Aim of the exercise =
The count of lines below that include the string "Theorem" is the whole answer; write it alone.

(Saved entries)
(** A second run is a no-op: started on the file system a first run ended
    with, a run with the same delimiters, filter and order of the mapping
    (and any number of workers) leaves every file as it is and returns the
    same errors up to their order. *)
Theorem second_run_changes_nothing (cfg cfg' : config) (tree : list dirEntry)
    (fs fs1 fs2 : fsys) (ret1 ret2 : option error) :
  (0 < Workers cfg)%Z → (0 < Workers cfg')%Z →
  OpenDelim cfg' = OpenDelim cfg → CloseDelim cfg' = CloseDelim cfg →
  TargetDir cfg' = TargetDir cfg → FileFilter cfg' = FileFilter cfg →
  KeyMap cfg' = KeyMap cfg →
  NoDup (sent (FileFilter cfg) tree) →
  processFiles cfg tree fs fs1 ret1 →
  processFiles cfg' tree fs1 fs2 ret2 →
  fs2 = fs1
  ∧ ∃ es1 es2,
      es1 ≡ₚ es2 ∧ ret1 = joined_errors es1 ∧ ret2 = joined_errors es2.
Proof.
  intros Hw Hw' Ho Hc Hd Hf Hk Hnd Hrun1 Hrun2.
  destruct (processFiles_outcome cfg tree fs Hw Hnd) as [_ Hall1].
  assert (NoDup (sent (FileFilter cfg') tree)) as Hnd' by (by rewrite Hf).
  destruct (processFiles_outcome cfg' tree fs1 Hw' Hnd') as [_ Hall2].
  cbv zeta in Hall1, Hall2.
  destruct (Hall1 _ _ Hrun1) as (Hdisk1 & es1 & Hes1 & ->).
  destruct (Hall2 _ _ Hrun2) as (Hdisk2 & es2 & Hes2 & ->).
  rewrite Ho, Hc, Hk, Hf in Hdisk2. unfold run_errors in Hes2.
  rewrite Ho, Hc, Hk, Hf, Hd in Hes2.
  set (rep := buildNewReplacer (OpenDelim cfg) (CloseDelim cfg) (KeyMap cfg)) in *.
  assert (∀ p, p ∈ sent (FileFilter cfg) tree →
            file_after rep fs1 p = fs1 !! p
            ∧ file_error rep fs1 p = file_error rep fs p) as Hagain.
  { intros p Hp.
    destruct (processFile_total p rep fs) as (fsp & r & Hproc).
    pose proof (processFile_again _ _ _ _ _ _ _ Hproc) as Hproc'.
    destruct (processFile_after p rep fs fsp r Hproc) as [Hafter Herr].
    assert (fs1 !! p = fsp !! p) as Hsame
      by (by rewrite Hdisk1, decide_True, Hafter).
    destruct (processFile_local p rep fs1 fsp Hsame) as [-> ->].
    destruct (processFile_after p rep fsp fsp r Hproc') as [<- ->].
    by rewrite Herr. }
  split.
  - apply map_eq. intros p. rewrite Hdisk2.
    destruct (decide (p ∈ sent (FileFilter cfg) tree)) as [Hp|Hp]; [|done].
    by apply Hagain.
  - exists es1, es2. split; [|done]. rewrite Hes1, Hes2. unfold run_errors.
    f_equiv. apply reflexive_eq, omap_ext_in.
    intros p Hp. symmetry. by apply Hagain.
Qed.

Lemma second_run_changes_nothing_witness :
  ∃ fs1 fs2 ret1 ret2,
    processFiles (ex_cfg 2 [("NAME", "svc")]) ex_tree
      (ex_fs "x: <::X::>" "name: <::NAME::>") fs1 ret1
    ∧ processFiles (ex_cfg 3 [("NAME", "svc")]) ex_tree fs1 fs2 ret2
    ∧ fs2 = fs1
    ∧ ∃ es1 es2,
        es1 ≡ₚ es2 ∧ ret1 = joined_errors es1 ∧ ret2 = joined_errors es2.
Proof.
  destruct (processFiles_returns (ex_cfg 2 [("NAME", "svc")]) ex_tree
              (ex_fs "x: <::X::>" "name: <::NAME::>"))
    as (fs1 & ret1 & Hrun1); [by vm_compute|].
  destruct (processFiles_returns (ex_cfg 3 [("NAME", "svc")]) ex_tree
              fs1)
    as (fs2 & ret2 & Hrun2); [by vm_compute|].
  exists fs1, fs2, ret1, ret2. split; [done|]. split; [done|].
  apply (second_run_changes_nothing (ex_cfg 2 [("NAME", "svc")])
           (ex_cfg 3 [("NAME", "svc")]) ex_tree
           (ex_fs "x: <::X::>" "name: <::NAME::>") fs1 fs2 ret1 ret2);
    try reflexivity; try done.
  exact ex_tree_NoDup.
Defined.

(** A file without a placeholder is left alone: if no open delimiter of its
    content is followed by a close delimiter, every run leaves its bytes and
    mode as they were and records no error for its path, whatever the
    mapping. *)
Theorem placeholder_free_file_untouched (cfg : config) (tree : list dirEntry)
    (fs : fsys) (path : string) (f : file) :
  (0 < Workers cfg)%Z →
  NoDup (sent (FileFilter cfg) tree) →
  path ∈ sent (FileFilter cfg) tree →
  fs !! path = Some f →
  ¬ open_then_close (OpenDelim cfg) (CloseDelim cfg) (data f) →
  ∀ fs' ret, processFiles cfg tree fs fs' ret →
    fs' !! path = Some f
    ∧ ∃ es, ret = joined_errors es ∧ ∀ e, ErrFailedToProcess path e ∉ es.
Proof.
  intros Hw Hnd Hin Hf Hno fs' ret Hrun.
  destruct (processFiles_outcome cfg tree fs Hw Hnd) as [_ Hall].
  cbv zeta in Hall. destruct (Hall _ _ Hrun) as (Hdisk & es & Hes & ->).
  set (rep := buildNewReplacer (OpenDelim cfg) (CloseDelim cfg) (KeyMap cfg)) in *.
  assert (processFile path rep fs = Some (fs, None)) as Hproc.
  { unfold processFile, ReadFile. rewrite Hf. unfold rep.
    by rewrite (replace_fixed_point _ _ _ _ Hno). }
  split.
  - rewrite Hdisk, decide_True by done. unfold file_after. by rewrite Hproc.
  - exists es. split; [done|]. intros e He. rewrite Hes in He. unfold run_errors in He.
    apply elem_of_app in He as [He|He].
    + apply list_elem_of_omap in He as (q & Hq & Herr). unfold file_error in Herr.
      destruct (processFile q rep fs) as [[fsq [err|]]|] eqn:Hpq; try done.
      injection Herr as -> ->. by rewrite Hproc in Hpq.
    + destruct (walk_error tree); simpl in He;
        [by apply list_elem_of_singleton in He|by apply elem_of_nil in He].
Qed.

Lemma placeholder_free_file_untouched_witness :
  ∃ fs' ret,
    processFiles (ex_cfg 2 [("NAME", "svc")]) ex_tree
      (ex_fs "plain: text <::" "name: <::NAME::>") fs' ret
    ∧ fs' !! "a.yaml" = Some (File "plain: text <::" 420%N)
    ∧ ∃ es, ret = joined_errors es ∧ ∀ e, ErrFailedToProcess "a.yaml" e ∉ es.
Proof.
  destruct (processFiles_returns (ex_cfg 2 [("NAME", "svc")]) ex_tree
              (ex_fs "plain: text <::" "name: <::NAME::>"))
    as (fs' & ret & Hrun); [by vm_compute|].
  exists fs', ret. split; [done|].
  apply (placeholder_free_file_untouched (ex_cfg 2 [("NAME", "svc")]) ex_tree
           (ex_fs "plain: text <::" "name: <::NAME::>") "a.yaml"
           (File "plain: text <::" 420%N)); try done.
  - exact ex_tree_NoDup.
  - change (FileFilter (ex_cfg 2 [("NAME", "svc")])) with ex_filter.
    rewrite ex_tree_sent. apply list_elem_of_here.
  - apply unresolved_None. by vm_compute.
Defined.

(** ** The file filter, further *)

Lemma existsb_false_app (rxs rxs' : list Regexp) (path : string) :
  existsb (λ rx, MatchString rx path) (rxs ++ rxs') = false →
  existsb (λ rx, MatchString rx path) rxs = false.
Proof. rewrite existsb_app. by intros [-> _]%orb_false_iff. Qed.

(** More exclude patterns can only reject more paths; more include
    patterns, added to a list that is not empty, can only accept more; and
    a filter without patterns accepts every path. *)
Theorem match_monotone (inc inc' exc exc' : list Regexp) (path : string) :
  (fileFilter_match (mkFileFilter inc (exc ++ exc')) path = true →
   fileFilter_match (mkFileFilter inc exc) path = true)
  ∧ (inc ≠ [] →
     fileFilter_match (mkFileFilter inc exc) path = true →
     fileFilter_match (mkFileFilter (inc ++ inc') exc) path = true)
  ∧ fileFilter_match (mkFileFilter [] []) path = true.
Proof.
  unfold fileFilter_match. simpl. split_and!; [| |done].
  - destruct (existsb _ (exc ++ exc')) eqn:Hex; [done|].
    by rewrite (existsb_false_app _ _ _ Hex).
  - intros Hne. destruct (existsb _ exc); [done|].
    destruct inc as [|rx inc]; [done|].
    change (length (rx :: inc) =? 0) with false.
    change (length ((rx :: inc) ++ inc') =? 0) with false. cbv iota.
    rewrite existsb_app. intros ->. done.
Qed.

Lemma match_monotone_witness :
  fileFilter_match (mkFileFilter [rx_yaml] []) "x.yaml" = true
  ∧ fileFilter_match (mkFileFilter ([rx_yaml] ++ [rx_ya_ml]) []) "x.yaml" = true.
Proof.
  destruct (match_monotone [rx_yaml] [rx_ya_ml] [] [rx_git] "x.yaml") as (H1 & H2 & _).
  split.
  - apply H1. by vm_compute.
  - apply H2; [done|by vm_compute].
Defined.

Answer for this exercise =
3